Gemeinsame Datenbrille: Telekom und Zeiss gründen Tooz Technologies

Seit der Mobile World Congress 2017 wissen wir, dass die Deutsche Telekom und Zeiss an einer Technologie für Datenbrillen arbeiten. Nun haben die Konzerne bekanntgegeben, dass sie dafür ein Joint Venture namens Tooz Technologies gegründet haben.

Das Unternehmen, an dem die Telekom und Zeiss zu je 50 Prozent beteiligt sind, wird seinen Sitz in den USA und im baden-württembergischen Aalen haben. Es übernimmt die strategische und operative Verantwortung für die Entwicklung von Smart-Glass-Technologie, die auf der optischen Technologie von Zeiss der von der Telekom beigesteuerten Konnektivität beruht. Das Ergebnis soll an Hersteller von AR-Brillen lizenziert werden.

Ziel der Kooperation von Zeiss und Telekom ist die Entwicklung von Technologie für eine von der Wirtschaft und Verbrauchern akzeptierte Datenbrille

Tooz Technologies: Ziel der Kooperation von Zeiss und der Deutschen Telekom ist die Entwicklung von Technologie für Datenbrillen (Bild: Deutsche Telekom/Zeiss)

Das Einsatzgebiet der auf der Technologie von Tooz basierenden Datenbrillen soll dank der „optischen Brillanz“, der „unauffälligen Nutzbarkeit“ und der „einfachen, täglichen Anwendung“ der Geräte von der Industrie bis hin zum Endverbraucher reichen, heißt es weiter. Explizit heben Telekom und Zeiss Bereiche wie Logistik, Medizin und Fitness hervor.

Milliardenmarkt Augmented Reality?

Der Telekommunikationskonzern und der Optik-Hersteller sind nicht die einzigen Firmen, die in Augmented Reality investieren.
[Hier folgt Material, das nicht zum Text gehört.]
(** ** Failing reads *)

Lemma rio_refill_any fuel rp w r rp' w' :
  rio_ok rp → rio_refill fuel rp w = (Some r, rp', w') →
  rio_ok rp' ∧ stream rp' w' = stream rp w ∧ (r = inr () ∧ 0 < rio_cnt rp' ∨ r = inl 0 ∨ r = inl (-1)).
Proof.
  revert rp w. induction fuel as [|fuel IH]; intros rp w [Hlen Hptr]; cbn [rio_refill]; [done|].
  destruct (Z.leb_spec (rio_cnt rp) 0) as [Hc|Hc].
  2: { intros [= <- <- <-]. split; [done|]. split; [done|]. by left. }
  assert (∀ c b, c <= 0 → stream (Rio (rio_fd rp) c (rio_bufptr rp) b) w = stream rp w) as Hs.
  { intros c b ?. unfold stream, unread. cbn.
    replace (Z.to_nat (rio_cnt rp)) with O by lia. replace (Z.to_nat c) with O by lia. done. }
  destruct (sys_read_cases RIO_BUFSIZE w ltac:(unfold RIO_BUFSIZE; lia))
    as [(e & rest & Ha & ->)|(data & w1 & -> & Hi & Hl & Hne & Ho & He & Ha)].
  - change (-1 <? 0) with true. cbn [errno length app]. rewrite drop_0.
    assert (rio_ok (Rio (rio_fd rp) (-1) (rio_bufptr rp) (rio_buf rp))) as Hok by (split; cbn; [done|lia]).
    destruct (e =? EINTR).
    + intros (H1 & H2 & H3)%IH; [|done]. rewrite H2. split; [done|]. split; [by apply Hs|done].
    + intros [= <- <- <-]. split; [done|]. split; [by apply Hs|]. auto.
  - rewrite size_pos_neg, size_zero.
    assert (length (data ++ drop (length data) (rio_buf rp)) = RIO_BUFSIZE) as Hlen'
      by (rewrite length_app, length_drop; lia).
    case_bool_decide as Hd.
    + intros [= <- <- <-]. subst data.
      split; [split; cbn [rio_cnt rio_bufptr rio_buf]; [done|rewrite to_nat_size; cbn [length]; clear -Hptr; lia]|].
      split; [|auto]. rewrite <-(Hs (size []) (rio_buf rp)) by done. unfold stream, unread. cbn. by rewrite Hi.
    + intros (H1 & H2 & H3)%IH; [|split; cbn [rio_cnt rio_bufptr rio_buf]; [done|rewrite to_nat_size; clear -Hl; lia]].
      rewrite H2. split; [done|]. split; [|done]. rewrite <-(Hs 0 []) by lia.
      unfold stream, unread. cbn [rio_cnt rio_bufptr rio_buf].
      by rewrite to_nat_size, drop_0, take_app_length, Hi.
Qed.

Lemma rio_read_any fuel rp n w r data rp' w' :
  rio_ok rp → rio_read fuel rp n w = (Some (r, data), rp', w') →
  rio_ok rp' ∧ stream rp w = data ++ stream rp' w' ∧ (r = size data ∨ r = -1 ∧ data = []).
Proof.
  intros Hok. unfold rio_read. destruct (rio_refill fuel rp w) as [[[o|] rp1] w1] eqn:E; [|done].
  apply rio_refill_any in E as ([Hlen Hptr] & Hs & [[-> Hc]|Hr]); [| |done].
  - intros [= <- <- <- <-].
    set (cnt := if _ : bool then _ else _). set (d := take cnt _).
    assert (cnt ≤ Z.to_nat (rio_cnt rp1))%nat
      by (subst cnt; destruct (Z.ltb_spec (rio_cnt rp1) (Z.of_nat n)); lia).
    assert (length d = cnt) as Hd by (subst d; rewrite length_take, length_drop; lia).
    split; [split; cbn; [done|lia]|]. split; [|left; unfold size; by rewrite Hd].
    rewrite <-Hs. unfold stream, unread. cbn [rio_cnt rio_bufptr rio_buf]. rewrite app_assoc. f_equal.
    subst d. replace (Z.to_nat (rio_cnt rp1 - Z.of_nat cnt)) with (Z.to_nat (rio_cnt rp1) - cnt)%nat by lia.
    rewrite <-(take_drop cnt (take (Z.to_nat (rio_cnt rp1)) (drop (rio_bufptr rp1) (rio_buf rp1)))).
    rewrite take_take, Nat.min_l by lia. f_equal. by rewrite skipn_firstn_comm, drop_drop.
  - destruct Hr as [-> | ->]; intros [= <- <- <- <-]; (split; [done|]; split; [by rewrite Hs|auto]).
Qed.

Lemma rio_readnb_loop_any fuel n nleft pre s rp w r got rp' w' :
  rio_ok rp → s = pre ++ stream rp w → n = (length pre + nleft)%nat →
  rio_readnb_loop fuel n nleft pre rp w = (Some (r, got), rp', w') →
  rio_ok rp' ∧ s = got ++ stream rp' w' ∧ (length got ≤ n)%nat ∧ (r = size got ∨ r = -1).
Proof.
  revert rp w nleft pre. induction fuel as [|fuel IH]; intros rp w nleft pre Hok Hs Hn;
    cbn [rio_readnb_loop]; [done|].
  destruct (Nat.eqb_spec nleft 0) as [->|Hnz].
  { intros [= <- <- <- <-]. split; [done|]. split; [done|]. split; [lia|]. left. unfold size. lia. }
  destruct (rio_read (S fuel) rp nleft w) as [[[[nread data]|] rp1] w1] eqn:E; [|done].
  assert (length data ≤ nleft)%nat as Hl.
  { unfold rio_read in E. destruct (rio_refill (S fuel) rp w) as [[[[x|[]]|] rp2] w2]; simplify_eq; [cbn; lia|].
    rewrite length_take. destruct (Z.ltb_spec (rio_cnt rp2) (Z.of_nat nleft)); lia. }
  apply rio_read_any in E as (Hok1 & Hs1 & Hr); [|done]. rewrite Hs1, app_assoc in Hs.
  destruct Hr as [-> | [-> ->]].
  - rewrite size_pos_neg, size_zero. case_bool_decide as Hd.
    + subst data. rewrite app_nil_r in Hs. intros [= <- <- <- <-]. split; [done|].
      split; [done|]. split; [lia|]. left. unfold size. lia.
    + rewrite to_nat_size. intros H. eapply IH in H; [exact H|done|done|]. rewrite length_app. lia.
  - change (-1 <? 0) with true. rewrite app_nil_r in Hs. intros [= <- <- <- <-].
    split; [done|]. split; [done|]. split; [lia|]. by right.
Qed.

(** Whatever the kernel answers, errors included, [rio_readnb] stores the bytes
    that come next and the reader goes on behind them; but after an error it
    returns -1 and not their number. *)
Theorem rio_readnb_error_resumes fuel n rp w r got rp' w' :
  rio_ok rp → rio_readnb fuel n rp w = (Some (r, got), rp', w') →
  rio_ok rp' ∧ stream rp w = got ++ stream rp' w' ∧ (length got ≤ n)%nat ∧ (r = size got ∨ r = -1).
Proof. intros Hok. by apply rio_readnb_loop_any. Qed.
Lemma rio_readnb_error_resumes_witness :
  let rp := Rio 4 0 0 (replicate RIO_BUFSIZE "000"%char) in
  let w := World (lit "abcdef") [] [Moves 2; Fails 104] 0 in
  ∃ rp' w', rio_readnb 9 5 rp w = (Some (-1, lit "ab"), rp', w') ∧
    rio_ok rp' ∧ stream rp w = lit "ab" ++ stream rp' w' ∧ (2 ≤ 5)%nat ∧ (-1 = 2 ∨ -1 = -1).
Proof.
  intros rp w. eexists _, _. split; [by vm_compute|].
  apply (rio_readnb_error_resumes 9 5 rp w); [|by vm_compute].
  split; [apply length_replicate|cbn; unfold RIO_BUFSIZE; lia].
Defined.

(** ** Lines over a connection *)

Definition line_bytes (l : bytes) : bytes := l ++ [newline].

Lemma first_line_full room l s :
  newline ∉ l → (length l < room)%nat → first_line room (line_bytes l ++ s) = (line_bytes l, s).
Proof.
  unfold line_bytes. revert room. induction l as [|c l IH]; intros [|room] Hn Hr; cbn in *; try lia.
  - done.
  - apply not_elem_of_cons in Hn as [Hc Hn]. rewrite bool_decide_false by done.
    by rewrite IH by (done || lia).
Qed.

Lemma plain_lines maxlen ls s :
  Forall (λ l, (newline ∉ l) ∧ length l + 1 < maxlen)%nat ls →
  plain_run ((λ _, ReadLine maxlen) <$> ls) (concat (line_bytes <$> ls) ++ s) =
  ((λ l, (size (line_bytes l), line_bytes l ++ ["000"%char])) <$> ls, s).
Proof.
  induction 1 as [|l ls [Hn Hl] _ IH]; [done|]. cbn [fmap list_fmap concat plain_run plain_op].
  rewrite <-app_assoc, first_line_full by (done || lia).
  rewrite (bool_decide_false (line_bytes l ++ _ = [])) by (unfold line_bytes; destruct l; done).
  cbn [andb]. change (list_fmap _ _ ?f ?x) with (f <$> x). by rewrite IH.
Qed.

(** Lines written with one [rio_writen] over a connection that cuts and interrupts
    the transfers of both sides are read back by [rio_readlineb], one per call, each
    with its newline and a null byte, provided they fit the buffer. *)
Theorem rio_lines_roundtrip ls maxlen w fuel rp as_ en :
  Forall (λ l, (newline ∉ l) ∧ length l + 1 < maxlen)%nat ls →
  out w = [] → Forall advances (answers w) → (length (answers w) + 1 < fuel)%nat →
  unread rp = [] → rio_ok rp → Forall passes as_ → (length as_ + 1 < fuel)%nat →
  ∃ w1 rp' w2,
    rio_writen fuel (concat (line_bytes <$> ls)) w = Some (size (concat (line_bytes <$> ls)), w1) ∧
    rio_run fuel ((λ _, ReadLine maxlen) <$> ls) rp (World (out w1) [] as_ en) =
      (Some ((λ l, (size (line_bytes l), line_bytes l ++ ["000"%char])) <$> ls), rp', w2) ∧
    stream rp' w2 = [].
Proof.
  intros Hls Ho Hw Hf Hu Hok Has Hf'.
  destruct (rio_writen_loop_spec fuel (length (concat (line_bytes <$> ls))) (concat (line_bytes <$> ls)) w)
    as (w1 & E1 & Ho1 & _); [done..|].
  assert (stream rp (World (out w1) [] as_ en) = concat (line_bytes <$> ls) ++ []) as Hs.
  { unfold stream. by rewrite Hu, app_nil_r, Ho1, Ho. }
  pose proof (plain_lines maxlen ls [] Hls) as Hp. rewrite <-Hs in Hp.
  destruct (rio_run_spec fuel ((λ _, ReadLine maxlen) <$> ls) rp (World (out w1) [] as_ en))
    as (rp' & w2 & E2 & Hs2); [done..| |].
  { apply Forall_fmap, Forall_true. intros. cbn. lia. }
  exists w1, rp', w2. rewrite E2, Hs2, Hp. done.
Qed.
Lemma rio_lines_roundtrip_witness :
  let ls := [lit "hello"; []; lit "bye"] in
  let rp := Rio 4 0 0 (replicate RIO_BUFSIZE "000"%char) in
  ∃ w1 rp' w2,
    rio_writen 9 (concat (line_bytes <$> ls)) (World [] [] [Moves 3; Fails EINTR] 0) = Some (11, w1) ∧
    rio_run 9 ((λ _, ReadLine 80) <$> ls) rp (World (out w1) [] [Moves 1; Moves 2; Fails EINTR; Moves 4] 0) =
      (Some ((λ l, (size (line_bytes l), line_bytes l ++ ["000"%char])) <$> ls), rp', w2) ∧
    stream rp' w2 = [].
Proof.
  intros ls rp.
  apply (rio_lines_roundtrip ls 80 (World [] [] [Moves 3; Fails EINTR] 0) 9 rp
           [Moves 1; Moves 2; Fails EINTR; Moves 4] 0).
  - repeat constructor; cbn; try lia; apply (bool_decide_unpack _); by vm_compute.
  - done.
  - repeat constructor.
  - cbn; lia.
  - done.
  - split; [apply length_replicate|cbn; unfold RIO_BUFSIZE; lia].
  - repeat constructor.
  - cbn; lia.
Defined.

(** The buffer of [rio_readlineb] holds at most [maxlen] bytes, the null byte
    included, unless [maxlen] is 0: then one byte is stored all the same. *)
Theorem rio_readlineb_bounds fuel maxlen rp w r stored rp' w' :
  patient w → rio_ok rp → (length (answers w) + 1 < fuel)%nat →
  rio_readlineb fuel maxlen rp w = (Some (r, stored), rp', w') →
  (length stored ≤ Nat.max 1 maxlen)%nat ∧ (maxlen = 0%nat → length stored = 1%nat) ∧
  (maxlen = 1%nat → r = 0).
Proof.
  intros Hp Hok Hf E.
  destruct (rio_do_spec fuel (ReadLine maxlen) rp w) as (rp1 & w1 & E1 & _); [done..|lia|].
  cbn [rio_do] in E1. rewrite E in E1. injection E1 as E1 _ _.
  assert (length (first_line (maxlen - 1) (stream rp w)).1 ≤ maxlen - 1)%nat as Hl.
  { generalize (maxlen - 1)%nat (stream rp w). clear. induction n as [|n IH]; intros [|c s]; cbn; try lia.
    case_bool_decide; cbn; [lia|]. specialize (IH s). destruct (first_line n s); cbn in *; lia. }
  cbn [plain_op] in E1. destruct (first_line (maxlen - 1) (stream rp w)) as [l s'] eqn:El. cbn [fst] in *.
  destruct (bool_decide (stream rp w = []) && (1 <? maxlen)%nat) eqn:Hb; cbn [fst] in E1;
    injection E1 as -> ->.
  - apply andb_prop in Hb as [_ Hb%Nat.ltb_lt]. cbn. lia.
  - rewrite length_app. cbn [length]. split; [lia|]. split.
    + intros ->. destruct l; [done|cbn in Hl; lia].
    + intros ->. destruct l; [done|cbn in Hl; lia].
Qed.
Lemma rio_readlineb_bounds_witness :
  let rp := Rio 4 0 0 (replicate RIO_BUFSIZE "000"%char) in
  let w := World (lit "abcdef") [] [Moves 2] 0 in
  ∃ rp' w', rio_readlineb 9 1 rp w = (Some (0, ["000"%char]), rp', w') ∧
    (1 ≤ Nat.max 1 1)%nat ∧ (1 = 0 → 1 = 1)%nat ∧ (1%nat = 1%nat → 0 = 0).
Proof.
  intros rp w. eexists _, _. split; [by vm_compute|].
  apply (rio_readlineb_bounds 9 1 rp w 0 ["000"%char] rp w); [repeat constructor| |cbn; lia|by vm_compute].
  split; [apply length_replicate|cbn; unfold RIO_BUFSIZE; lia].
Defined.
In dem von Googles Glass initiierten Markt tummeln sich bereits High-Tech-Riesen wie Apple und Amazon. Für Aufsehen sorgte zuletzt auch der Chip-Hersteller Intel mit einer AR-Brille, die sich mit ihrer unaufdringlichen Technologie von einer herkömmlichen Brille kaum unterscheidet. Das Besondere an dem Gerät: Die Daten werden nicht auf ein Display, sondern direkt auf die Netzhaut des Brillenträgers projiziert.